Nature Medicine Dergisi’nde yayımlanan bir makalede, Lozan’daki İsviçre Federal Teknoloji Enstitüsü’nden (EPFL) sinirbilimci Grégoire Courtine ve meslektaşları, alt vücudun genellikle beyinden ve üst omurilikten aldığı sinyalleri taklit ederek hareketi kontrol etmek için özel olarak tasarlanmış ilk implantı tanıttılar.
Tamamen kopmuş bir omurilik, beyinden gelen ve yaralanmanın altındaki vücut bölgelerine nasıl dengeleneceğini ve hareket edeceğini söyleyen elektrik sinyallerini bozarak genellikle geri dönüşü olmayan felce neden olur. Ancak kırılmanın altındaki motor nöron zinciri genellikle bozulmadan kalır. Birkaç araştırma grubu, nöronlara elektrik akımı uygulaması ile kronik ağrıyı engellemek için tasarlanmış cihazları geliştirerek omurilik yaralanması olan kişilerde hareketin bir kısmını geri kazanmayı başardı.
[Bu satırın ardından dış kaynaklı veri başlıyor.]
#[export] Instance rebuild_Thread : Rebuild Thread :=
  fun r => mkThread (t_id r) (t_process r) (t_process_prev r) (t_process_next r) (t_state r)
    (t_interrupt_rsp r) (t_entry r) (t_argument r) (t_kernel_stack_physical r)
    (t_kernel_stack_base r) (t_kernel_stack_top r) (t_kernel_stack_size r)
    (t_owns_kernel_stack r) (t_interrupt_context_ready r) (t_wait_kind r) (t_wait_result r)
    (t_wait_object r) (t_wait_id r) (t_run_next r) (t_on_run_queue r) (t_capability_refs r).

Definition thread_zero : Thread :=
  mkThread 0 0 0 0 THREAD_STATE_INVALID 0 0 0 0 0 0 0 false false THREAD_WAIT_NONE
    THREAD_WAIT_RESULT_NONE 0 0 0 false 0.

(** * IPC endpoints *)

Definition IPC_MESSAGE_MAX_WORDS : Z := 4.

Record IpcMessage := mkIpcMessage { m_words : list Z; m_word_count : Z }.

Definition message_zero : IpcMessage := mkIpcMessage [0; 0; 0; 0] 0.

Record Endpoint := mkEndpoint {
  e_id : Z;
  e_owner_process_id : Z;
  e_message : IpcMessage;
  e_message_ready : bool;
  e_waiting_receiver : Z;
  e_waiting_receiver_id : Z;
  e_waiting_sender : Z;
  e_waiting_sender_id : Z;
  e_waiting_sender_message : IpcMessage;
  e_waiting_sender_message_ready : bool;
  e_closed : bool;
  e_initialized : bool;
  e_capability_refs : Z }.

#[export] Instance rebuild_Endpoint : Rebuild Endpoint :=
  fun r => mkEndpoint (e_id r) (e_owner_process_id r) (e_message r) (e_message_ready r)
    (e_waiting_receiver r) (e_waiting_receiver_id r) (e_waiting_sender r) (e_waiting_sender_id r)
    (e_waiting_sender_message r) (e_waiting_sender_message_ready r) (e_closed r)
    (e_initialized r) (e_capability_refs r).

Definition endpoint_zero : Endpoint :=
  mkEndpoint 0 0 message_zero false 0 0 0 0 message_zero false false false 0.

(** * Capabilities *)

Inductive CapabilityType :=
  | CAPABILITY_TYPE_NONE
  | CAPABILITY_TYPE_THREAD
  | CAPABILITY_TYPE_ADDRESS_SPACE
  | CAPABILITY_TYPE_ENDPOINT
  | CAPABILITY_TYPE_DEVICE_RESOURCE.

#[export] Instance CapabilityType_eq_dec : EqDecision CapabilityType.
Proof. solve_decision. Defined.

Record CapabilitySlot := mkCapabilitySlot {
  s_object : Z;
  s_object_id : Z;
  s_rights : Z;
  s_generation : Z;
  s_type : CapabilityType;
  s_occupied : bool }.

#[export] Instance rebuild_CapabilitySlot : Rebuild CapabilitySlot :=
  fun r => mkCapabilitySlot (s_object r) (s_object_id r) (s_rights r) (s_generation r)
    (s_type r) (s_occupied r).

Definition slot_zero : CapabilitySlot := mkCapabilitySlot 0 0 0 0 CAPABILITY_TYPE_NONE false.

#[export] Instance CapabilitySlot_inhabited : Inhabited CapabilitySlot := populate slot_zero.

Definition CAPABILITY_TABLE_CAPACITY : Z := 64.

Record CapabilityTable := mkCapabilityTable {
  c_slots : list CapabilitySlot;
  c_count : Z;
  c_initialized : bool }.

#[export] Instance rebuild_CapabilityTable : Rebuild CapabilityTable :=
  fun r => mkCapabilityTable (c_slots r) (c_count r) (c_initialized r).

Definition table_zero : CapabilityTable :=
  mkCapabilityTable (replicate (Z.to_nat CAPABILITY_TABLE_CAPACITY) slot_zero) 0 false.

(** * Address spaces and device resources *)

Record AddressSpace := mkAddressSpace {
  a_id : Z;
  a_root_frame : Z;
  a_destroy_pending : bool;
  a_kernel : bool;
  a_capability_refs : Z }.

#[export] Instance rebuild_AddressSpace : Rebuild AddressSpace :=
  fun r => mkAddressSpace (a_id r) (a_root_frame r) (a_destroy_pending r) (a_kernel r)
    (a_capability_refs r).

Definition space_zero : AddressSpace := mkAddressSpace 0 0 false false 0.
Courtine’in grubu, 27 kişinin omuriliklerindeki nöronların boyutunu ve düzenini haritalamak için manyetik rezonans görüntüleme ve bilgisayarlı tomografi kullanarak ortalama omuriliğin tahmini bir modelini oluşturdu. Bu model cerrahın, alıcıların vücutlarında implantın elektrotlarını nereye yerleştireceğini görebilmesine yardımcı oldu. Araştırmacılar daha sonra elektrik akımını her bireye göre titizlikle ayarladılar. EPFL beyin cerrahı Jocelyne Bloch’un da aralarında bulunduğu bir ekip, cihazı omurilikleri tamamen kopmuş ve alt vücutlarında felce neden olan üç kişiye yerleştirdi.
İmplant yerleştirildikten sonra her bir kişi, örneğin her bir bacağını kaldırmak veya indirmek için belirlenen düğmeler ve bir tablet kullanarak elektriksel stimülasyon modelini uyguladı. Üç katılımcının tümü, ağırlıkları desteklenirken bir koşu bandında yürüyebilmek de dahil olmak üzere implantı etkinleştirdikten sonraki gün içinde bir miktar hareket kazandı.
Tedavi görecek kişilerden biri olan Michel Roccati bir basın açıklamasında “İlk birkaç adım inanılmazdı, bir rüya gerçek oldu!” ifadelerine yer verdi. Katılımcılar ayrıca önceden programlanmış hareketlerle kaslarını yönlendiren cihaz sayesinde pedal çevirme, squat yapma gibi çalışmaları yapabildiler ve hatta kanoda kürek çekerken vücutlarını sabit tutabildiler.
Her ne kadar sevindirici sonuçlar bulunuyor olsa da araştırmacılar, kimlerin fayda sağlayabileceğini görmek için daha fazla araştırmaya ihtiyaç olduğunu ifade ettiler.